Definition get_range_location (c : FileContentsWithChunkedCaching) (s e : Z)
    : res (FileContentsWithChunkedCaching * reply RangeLocation) :=
  sourcing ← determine_range_sourcing CHUNK_SIZE (buffer_manager c) s e;
  match sourcing with
  | InExistingBuffer l => Ok (c, inl l)
  | NeedToReadNewBuffer read_start read_end =>
      _ ← assert (read_start <=? read_end);
      let read_len := sub_u64 read_end read_start in
      match source_read (reads c) read_start read_len with
      | None => Ok (after_read c, inr SourceError)
      | Some buffer =>
          _ ← assert (slen buffer =? read_len);
          let handle := buffer_count c in
          buffer_manager' ← insert_buffer_range (buffer_manager c) read_start read_end handle;
          Ok ({| buffer_manager := buffer_manager'; string_cache := string_cache c;
                 buffers := push (buffers c) buffer; buffer_count := S (buffer_count c);
                 reads := S (reads c) |},
              inl {| buffer_handle := handle; offset_from_start := sub_u64 s read_start;
                     size := sub_u64 e s |})
      end
  end.

Definition read_bytes_at (c : FileContentsWithChunkedCaching) (offset size' : Z)
    : res (FileContentsWithChunkedCaching * reply string) :=
  if size' =? 0 then Ok (c, inl "") else
  let end_ := offset + size' in
  if 2 ^ 64 <=? end_ then Ok (c, inr OffsetOverflow) else
  if file_len (buffer_manager c) <? end_ then Ok (c, inr RangeOutOfBounds) else
  '(c', location) ← get_range_location c offset end_;
  match location with
  | inr e => Ok (c', inr e)
  | inl l => s ← slice_from_location c' l; Ok (c', inl s)
  end.

Definition read_bytes_at_until (c : FileContentsWithChunkedCaching) (start end_ : Z) (delimiter : ascii)
    : res (FileContentsWithChunkedCaching * reply string) :=
  if end_ <? start then Ok (c, inr EndBeforeStart) else
  if file_len (buffer_manager c) <? end_ then Ok (c, inr RangeOutOfBounds) else
  match string_cache c !! (start, delimiter) with
  | Some l => s ← slice_from_location c l; Ok (c, inl s)
  | None =>
      let max_len := Z.min (sub_u64 end_ start) MAX_LENGTH_INCLUDING_DELIMITER in
      '(c', location) ← get_range_location c start (add_u64 start max_len);
      match location with
      | inr e => Ok (c', inr e)
      | inl l =>
          s ← slice_from_location c' l;
          match memchr delimiter s with
          | None => Ok (c', inr DelimiterNotFound)
          | Some string_len =>
              let l' := {| buffer_handle := buffer_handle l; offset_from_start := offset_from_start l;
                           size := Z.of_nat string_len |} in
              Ok ({| buffer_manager := buffer_manager c';
                     string_cache := <[(start, delimiter) := l']> (string_cache c');
                     buffers := buffers c'; buffer_count := buffer_count c'; reads := reads c' |},
                  inl (String.substring 0 string_len s))
          end
      end
  end.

Task to carry out.
Give back the entries exactly, so that each line matches the original.

Problem solution.
Definition get_range_location (c : FileContentsWithChunkedCaching) (s e : Z)
    : res (FileContentsWithChunkedCaching * reply RangeLocation) :=
  sourcing ← determine_range_sourcing CHUNK_SIZE (buffer_manager c) s e;
  match sourcing with
  | InExistingBuffer l => Ok (c, inl l)
  | NeedToReadNewBuffer read_start read_end =>
      _ ← assert (read_start <=? read_end);
      let read_len := sub_u64 read_end read_start in
      match source_read (reads c) read_start read_len with
      | None => Ok (after_read c, inr SourceError)
      | Some buffer =>
          _ ← assert (slen buffer =? read_len);
          let handle := buffer_count c in
          buffer_manager' ← insert_buffer_range (buffer_manager c) read_start read_end handle;
          Ok ({| buffer_manager := buffer_manager'; string_cache := string_cache c;
                 buffers := push (buffers c) buffer; buffer_count := S (buffer_count c);
                 reads := S (reads c) |},
              inl {| buffer_handle := handle; offset_from_start := sub_u64 s read_start;
                     size := sub_u64 e s |})
      end
  end.

Definition read_bytes_at (c : FileContentsWithChunkedCaching) (offset size' : Z)
    : res (FileContentsWithChunkedCaching * reply string) :=
  if size' =? 0 then Ok (c, inl "") else
  let end_ := offset + size' in
  if 2 ^ 64 <=? end_ then Ok (c, inr OffsetOverflow) else
  if file_len (buffer_manager c) <? end_ then Ok (c, inr RangeOutOfBounds) else
  '(c', location) ← get_range_location c offset end_;
  match location with
  | inr e => Ok (c', inr e)
  | inl l => s ← slice_from_location c' l; Ok (c', inl s)
  end.

Definition read_bytes_at_until (c : FileContentsWithChunkedCaching) (start end_ : Z) (delimiter : ascii)
    : res (FileContentsWithChunkedCaching * reply string) :=
  if end_ <? start then Ok (c, inr EndBeforeStart) else
  if file_len (buffer_manager c) <? end_ then Ok (c, inr RangeOutOfBounds) else
  match string_cache c !! (start, delimiter) with
  | Some l => s ← slice_from_location c l; Ok (c, inl s)
  | None =>
      let max_len := Z.min (sub_u64 end_ start) MAX_LENGTH_INCLUDING_DELIMITER in
      '(c', location) ← get_range_location c start (add_u64 start max_len);
      match location with
      | inr e => Ok (c', inr e)
      | inl l =>
          s ← slice_from_location c' l;
          match memchr delimiter s with
          | None => Ok (c', inr DelimiterNotFound)
          | Some string_len =>
              let l' := {| buffer_handle := buffer_handle l; offset_from_start := offset_from_start l;
                           size := Z.of_nat string_len |} in
              Ok ({| buffer_manager := buffer_manager c';
                     string_cache := <[(start, delimiter) := l']> (string_cache c');
                     buffers := buffers c'; buffer_count := buffer_count c'; reads := reads c' |},
                  inl (String.substring 0 string_len s))
          end
      end
  end.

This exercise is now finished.